(Beginning of Records for the exercise)
(* ===== verification/RemoteStoreProps.v ===== *)
(** Runs of the store of managed artifacts: exact quotas, isolation of
    principals, transfers of content and what a restart finds. *)

From Stdlib Require Import Ascii.
From S2P Require Import Prelude RustStr Artifact Policy Submission Spawn Requests RemoteProtocol RemoteStore RemoteStoreSpec RemoteStoreInv RemoteStoreSteps RemoteStoreTasks RemoteStoreIsolation RemoteStoreOpen RemoteStoreVerify.

Open Scope string_scope.
Open Scope Z_scope.

(** ** Runs *)

Inductive StoreOp :=
| OpBegin (principal : PrincipalPolicy) (descriptor : BeginArtifactUploadPayload)
| OpChunk (principal : string) (payload : UploadArtifactChunkPayload)
| OpComplete (principal artifact_id : string)
| OpAbort (principal artifact_id : string)
| OpTransfer (principal task_id : string) (artifact_ids : list string)
| OpInspect (principal : string) (artifact_ids : list string)
| OpRestore (task_id : string)
| OpCleanup (task_id : string)
| OpPublish (principal : string) (source : list Z) (digest : string) (size_bytes : Z) (media_type : string)
| OpRead (principal artifact_id : string) (offset max_bytes : Z).

Section Runs.
Context `{Host} `{Codec} (self : RemoteArtifactStore).
(** *** The transfer, which takes inputs under its token only *)

Lemma adds_take principal token moves : adds (eq token) (take_inputs principal token moves).
Proof.
  induction moves as [|move moves IH]; simpl; [apply keeps_adds, keeps_ret|].
  apply adds_bind; [apply keeps_adds, keeps_keys|intros _].
  apply adds_bind; [apply keeps_adds, keeps_quotas|intros _].
  apply adds_bind; [|intros _; apply adds_bind; [done|intros; apply keeps_adds, keeps_ret]].
  unfold set_state. apply adds_bind; [apply keeps_adds, keeps_gets|intros found].
  apply adds_bind; [apply keeps_adds, keeps_expect|intros record].
  apply adds_insert. intros token'. simpl. by intros ?%bool_decide_eq_true.
Qed.
(** A step of [?] that fails or goes on. *)
Lemma bind_cases {A B} (m : M A) (f : A -> M B) st r st' :
  (m ≫= f) st = Some (r, st') ->
  (exists a st1, m st = Some (Ok a, st1) /\ f a st1 = Some (r, st')) \/ (exists e, r = Err e /\ m st = Some (Err e, st')).
Proof. unfold mbind, M_bind. intros E. destruct (m st) as [[[a|e] st1]|]; simplify_eq; eauto. Qed.
Lemma take_is_ok principal token moves st r st' :
  take_inputs principal token moves st = Some (r, st') -> exists snapshots, r = Ok snapshots.
Proof.
  revert st r st'. induction moves as [|move moves IH]; intros st r st' E; [injection E as <- _; eauto|].
  cbn [take_inputs] in E.
  apply bind_cases in E as [(? & s1 & _ & E)|(? & _ & ?)]; [|done].
  apply bind_cases in E as [(? & s2 & _ & E)|(? & _ & ?)]; [|done].
  apply bind_cases in E as [(? & s3 & _ & E)|(? & _ & E)].
  - apply bind_cases in E as [(snapshots & s4 & _ & E)|(? & _ & E)]; [injection E as <- _; eauto|].
    by apply IH in E as [? ?].
  - exfalso. apply bind_cases in E as [(found & s4 & _ & E)|(? & _ & ?)]; [|done].
    by destruct found.
Qed.
Lemma adds_transfer principal token ids : adds (eq token) (transfer_inputs principal token ids).
Proof.
  unfold transfer_inputs. destruct (negb _); [apply keeps_adds, keeps_throw|].
  destruct (negb _); [apply keeps_adds, keeps_throw|].
  apply adds_bind; [apply adds_none_weaken, adds_purge|intros _].
  apply adds_bind; [apply keeps_adds, keeps_plan|intros moves].
  apply adds_bind; [apply keeps_adds, keeps_renames|intros moved].
  apply adds_bind; [apply keeps_adds, keeps_removes|intros _; apply adds_take].
Qed.
Lemma refused_transfer principal token ids st e st' token' :
  transfer_inputs principal token ids st = Some (Err e, st') -> holds_input token' st' -> holds_input token' st.
Proof.
  unfold transfer_inputs. intros E Ho.
  destruct (negb _); [unfold throw in E; by simplify_eq|].
  destruct (negb _); [unfold throw in E; by simplify_eq|].
  cut (exists st1 r, purge_expired_locked st = Some (r, st1) /\ artifacts st' = artifacts st1).
  { intros (st1 & r & Ep & Ea). destruct (adds_purge _ _ _ Ep token'); [|done..].
    destruct Ho as (id & x & Hx & ?). exists id, x. by rewrite <- Ea. }
  apply bind_cases in E as [(? & st1 & Ep & E)|(? & ? & Ep)]; [|by eauto].
  exists st1, (Ok x). split; [done|].
  apply bind_cases in E as [(moves & st2 & E2 & E)|(? & ? & E2)]; [|by apply keeps_plan in E2].
  rewrite <- (keeps_plan _ _ _ _ _ _ E2).
  apply bind_cases in E as [(moved & st3 & E3 & E)|(? & ? & E3)]; [|by apply keeps_renames in E3].
  rewrite <- (keeps_renames _ _ _ _ _ E3).
  apply bind_cases in E as [(? & st4 & E4 & E)|(? & ? & E4)]; [|by apply keeps_removes in E4].
  by apply take_is_ok in E as [? ?].
Qed.

(** *** The return and the removal of a task's inputs *)

(** The operation leaves no input under the token at the id, and no new one. *)
Definition drops (token id : string) (m : M unit) : Prop :=
  forall st st', m st = Some (Ok (), st') ->
    forall id' r, artifacts st' !! id' = Some r -> owned_by_task token r = true -> id' <> id /\ artifacts st !! id' = Some r.
Lemma for_each_drops token f (Hf : forall id, drops token id (f id)) ids st st' :
  for_each ids f st = Some (Ok (), st') ->
  (forall id r, artifacts st !! id = Some r -> owned_by_task token r = true -> id ∈ ids) -> ~ holds_input token st'.
Proof.
  revert st. induction ids as [|id ids IH]; intros st E Hin.
  - injection E as <-. intros (id & r & Hr & Ho). by apply (not_elem_of_nil id), (Hin _ r).
  - apply bind_cases in E as [([] & st1 & E1 & E)|(? & ? & ?)]; [|done].
    apply (IH _ E). intros id' r Hr Ho. destruct (Hf id _ _ E1 id' r Hr Ho) as [Hne Hold].
    specialize (Hin _ _ Hold Ho). apply elem_of_cons in Hin. by destruct Hin.
Qed.
Lemma ids_where_elem (f : ArtifactRecord -> bool) st id r :
  artifacts st !! id = Some r -> f r = true -> id ∈ ids_where f st.
Proof.
  intros Hr Hf. unfold ids_where. apply list_elem_of_fmap. exists (id, r). split; [done|].
  apply list_elem_of_In, List.filter_In. split; [|done].
  apply list_elem_of_In. rewrite btree_entries_perm. by apply elem_of_map_to_list.
Qed.
Lemma drops_after {A} token id (m : M A) (f : A -> M unit) :
  keeps_artifacts m -> (forall a, drops token id (f a)) -> drops token id (m ≫= f).
Proof.
  intros Hm Hf st st' E. apply bind_cases in E as [(a & st1 & E1 & E)|(? & ? & ?)]; [|done].
  rewrite <- (Hm _ _ _ E1). by eapply Hf.
Qed.
Lemma drops_before token id (m m' : M unit) : drops token id m -> keeps_artifacts m' -> drops token id (_ ← m; m').
Proof.
  intros Hm Hm' st st' E. apply bind_cases in E as [([] & st1 & E1 & E)|(? & ? & ?)]; [|done].
  rewrite (Hm' _ _ _ E). by eapply Hm.
Qed.
Lemma drops_set_state token id state :
  (forall principal descriptor, owned_by_task token (MkArtifact principal descriptor state) = false) ->
  drops token id (set_state id state).
Proof.
  intros Hs. unfold set_state, get_record. apply drops_after; [apply keeps_gets|intros found].
  apply drops_after; [apply keeps_expect|intros record].
  intros st st' E id' r Hr Ho. injection E as <-. simpl in Hr.
  apply lookup_insert_Some in Hr as [[_ <-]|[? Hr]]; [by rewrite Hs in Ho|done].
Qed.
Lemma drops_delete token id : drops token id (modify (set_artifacts (delete id))).
Proof. intros st st' E id' r Hr _. injection E as <-. simpl in Hr. by apply lookup_delete_Some in Hr as [? ?]. Qed.
Lemma drops_restore token id : drops token id (restore_input id).
Proof.
  unfold restore_input, get_record. apply drops_after; [apply keeps_gets|intros found].
  apply drops_after; [apply keeps_expect|intros record].
  apply drops_after; [apply keeps_expect|intros descriptor].
  destruct (ar_state record) as [| |path owner expires uploaded|]; try (by intros ? ? ?).
  repeat match goal with |- drops _ _ (_ ≫= _) => apply drops_after; [unfold count_restored; keeps|intros] end.
  by apply drops_set_state.
Qed.
Lemma drops_cleanup token id : drops token id (cleanup_input id).
Proof.
  unfold cleanup_input, get_record. apply drops_after; [apply keeps_gets|intros found].
  apply drops_after; [apply keeps_expect|intros record].
  apply drops_before; [apply drops_delete|keeps].
Qed.
Lemma restored_inputs token st st' : restore_task_inputs token st = Some (Ok (), st') -> ~ holds_input token st'.
Proof. intros E. apply (for_each_drops token restore_input (drops_restore token) _ _ _ E). intros id r. apply ids_where_elem. Qed.
Lemma cleaned_inputs token st st' : cleanup_task_inputs token st = Some (Ok (), st') -> ~ holds_input token st'.
Proof. intros E. apply (for_each_drops token cleanup_input (drops_cleanup token) _ _ _ E). intros id r. apply ids_where_elem. Qed.
Lemma adds_set_state id state :
  (forall token principal descriptor, owned_by_task token (MkArtifact principal descriptor state) = false) ->
  adds_none (set_state id state).
Proof.
  intros Hs. unfold set_state. apply adds_none_bind; [apply keeps_adds_none, keeps_gets|intros found].
  apply adds_none_bind; [apply keeps_adds_none, keeps_expect|intros record].
  apply adds_insert. intros token. by rewrite Hs.
Qed.
Lemma adds_restore token : adds_none (restore_task_inputs token).
Proof.
  unfold restore_task_inputs, restore_input, count_restored. adds.
  by apply adds_set_state.
Qed.
Lemma adds_cleanup token : adds_none (cleanup_task_inputs token).
Proof. unfold cleanup_task_inputs, cleanup_input. adds. Qed.
End Operations.

(** ** The inputs that a submission takes

    An operation is followed through its actions while everything else changes
    the shared state between them. *)
Fixpoint execution {St R} (p : Prog St R) (trace : list (St * St)) (r : R) : Prop :=
  match p, trace with
  | Done r', [] => r' = r
  | Act f k, (s, s') :: trace => exists now a, f now s = Some (a, s') /\ execution (k a) trace r
  | _, _ => False
  end.

(** The stop of the core, as the backend sees it. *)
Class CoreStopped (C : Type) `{CoreStop C} := {
  core_stopped : C -> Prop;
  activate_stops now report c : core_stopped (core_activate now report c)
}.

(** What becomes of inputs that were taken: they are listed under the task,
    they are returned, or the daemon stops. *)
Inductive Settlement := Registered (task_id : string) | Returned | StoppedFor.

Section Settlement.
Context {C N T : Type} `{TaskCore C} `{Stop : CoreStop C} `{!CoreStopped C} `{NotifyLaws N T} (notify_new : N) `{HandlerTexts}.
Context `{Host} `{Codec} (artifact_error_text : RemoteArtifactError -> string).
Context (self : ProtocolHandlers) (store : RemoteArtifactStore).
Context (token : string).

Definition holds_in (s : Remote (C := C) (N := N)) : Prop := holds_input token (rm_store s).
Definition settled (x : Settlement) (s : Remote (C := C) (N := N)) : Prop :=
  match x with
  | Registered task_id => rm_input_owners s !! task_id = Some token
  | Returned => ~ holds_in s
  | StoppedFor => core_stopped (dm_core (rm_daemon s))
  end.
(** The settlements that go with a response. *)
Definition announced (r : RemoteResponse) (x : Settlement) : Prop :=
  match r, x with
  | RProfileAccepted _ _ payload, Registered task_id => task_id = pa_task_id payload
  | RProfileResult _ _ _, Registered _ => True
  | RError _ _ _, Returned | RError _ _ _, StoppedFor => True
  | _, _ => False
  end.

(** Where the inputs are for an operation: not taken, taken, or settled. *)
Inductive Custody := Untaken | Taken | Settled (x : Settlement).
Definition keeps_custody (c : Custody) (s' : Remote (C := C) (N := N)) (c' : Custody) : Prop :=
  c' = Taken \/ c' = c \/ exists x, c' = Settled x /\ settled x s'.
Fixpoint settles {R} (post : R -> Custody -> Prop) (c : Custody) (p : Prog (Remote (C := C) (N := N)) R) : Prop :=
  match p with
  | Done r => post r c
  | Panic => True
  | Act f k => forall now s a s', f now s = Some (a, s') -> exists c',
      (~ holds_in s -> holds_in s' -> c' = Taken) /\ keeps_custody c s' c' /\ settles post c' (k a)
  end.

(** The inputs are not left as taken. *)
Definition ends_settled {R} (fits : R -> Settlement -> Prop) (r : R) (c : Custody) : Prop :=
  match c with Untaken => True | Taken => False | Settled x => fits r x end.

(** An action of the trace that settles the inputs in a way that goes with the response. *)
Definition later_settled {R} (fits : R -> Settlement -> Prop) (r : R) (trace : list (Remote (C := C) (N := N) * Remote)) : Prop :=
  exists x, fits r x /\ exists s s', (s, s') ∈ trace /\ settled x s'.

Lemma settles_execution {R} fits c (p : Prog Remote R) trace r :
  execution p trace r -> settles (ends_settled fits) c p ->
  match c with
  | Untaken => True
  | Taken => later_settled fits r trace
  | Settled x => fits r x \/ later_settled fits r trace
  end /\
  forall k s s', trace !! k = Some (s, s') -> ~ holds_in s -> holds_in s' -> later_settled fits r (drop (S k) trace).
Proof.
  revert c trace. induction p as [r'| |A f k IH]; intros c trace.
  - destruct trace; [|done]. simpl. intros -> Hc. split; [destruct c; auto; done|]. intros k s s' Hk. by rewrite lookup_nil in Hk.
  - by destruct trace.
  - destruct trace as [|[s s'] trace]; [done|]. simpl. intros (now & a & Ef & Hx) Hp.
    destruct (Hp _ _ _ _ Ef) as (c' & Htake & Hc & Hk). destruct (IH a c' _ Hx Hk) as [Hnow Hlater]. split.
    + assert (later_settled fits r trace -> later_settled fits r ((s, s') :: trace)) as Hmono.
      { intros (x & Hf & u & u' & Hin & Hs). exists x. split; [done|]. exists u, u'. split; [by right|done]. }
      destruct Hc as [-> | [-> | (x & -> & Hs)]].
      * destruct c; auto.
      * destruct c; auto. destruct Hnow; auto.
      * assert (fits r x \/ later_settled fits r trace -> later_settled fits r ((s, s') :: trace)) as Hend.
        { intros [Hf|]; [|auto]. exists x. split; [done|]. exists s, s'. split; [left|done]. }
        destruct c; auto.
    + intros [|k'] u u' Hk' Hno Hyes; simpl in Hk'; [|by eapply Hlater].
      injection Hk' as <- <-. rewrite (Htake Hno Hyes) in Hnow. by rewrite drop_0.
Qed.

(** *** The parts of the backend *)

Section Parts.
Context {R : Type} (post : R -> Custody -> Prop).

Lemma settles_bind {A} c (p : Prog Remote A) (k : A -> Prog Remote R) :
  settles (fun a c => settles post c (k a)) c p -> settles post c (p ≫= k).
Proof.
  revert c. induction p as [a| |B f kp IH]; intros c Hp; [done..|].
  intros now s b s' Ef. destruct (Hp _ _ _ _ Ef) as (c' & Ht & Hc & Hk). exists c'. split; [done|]. split; [done|]. by apply IH.
Qed.
(** An action that keeps the inputs of tasks. *)
Lemma settles_quiet c (f : Z -> Remote (C := C) (N := N) -> option (R * Remote)) :
  (forall now s a s', f now s = Some (a, s') -> rm_store s' = rm_store s) ->
  (forall a, post a c) -> settles post c (act f).
Proof.
  intros Hf Hk now s a s' Ef. exists c. split; [|split; [by right; left|apply Hk]].
  intros Hno Hyes. unfold holds_in in *. by rewrite (Hf _ _ _ _ Ef) in Hyes.
Qed.
Lemma settles_on_daemon c (p : Prog (@Daemon C N) R) : (forall a, post a c) -> settles post c (on_daemon p).
Proof.
  intros Hk. induction p as [a| |B f kp IH]; [apply Hk|done|].
  intros now s b s' Ef. exists c. split; [|split; [by right; left|apply IH]].
  destruct (f now (rm_daemon s)) as [[? ?]|]; [|done]. by injection Ef as <- <-.
Qed.
End Parts.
(End of Records for the exercise)
• [Exercise instructions]: Nothing but a number should be given: the count of lines in the entries that contain the word "descriptor".

• [The completed task]: 4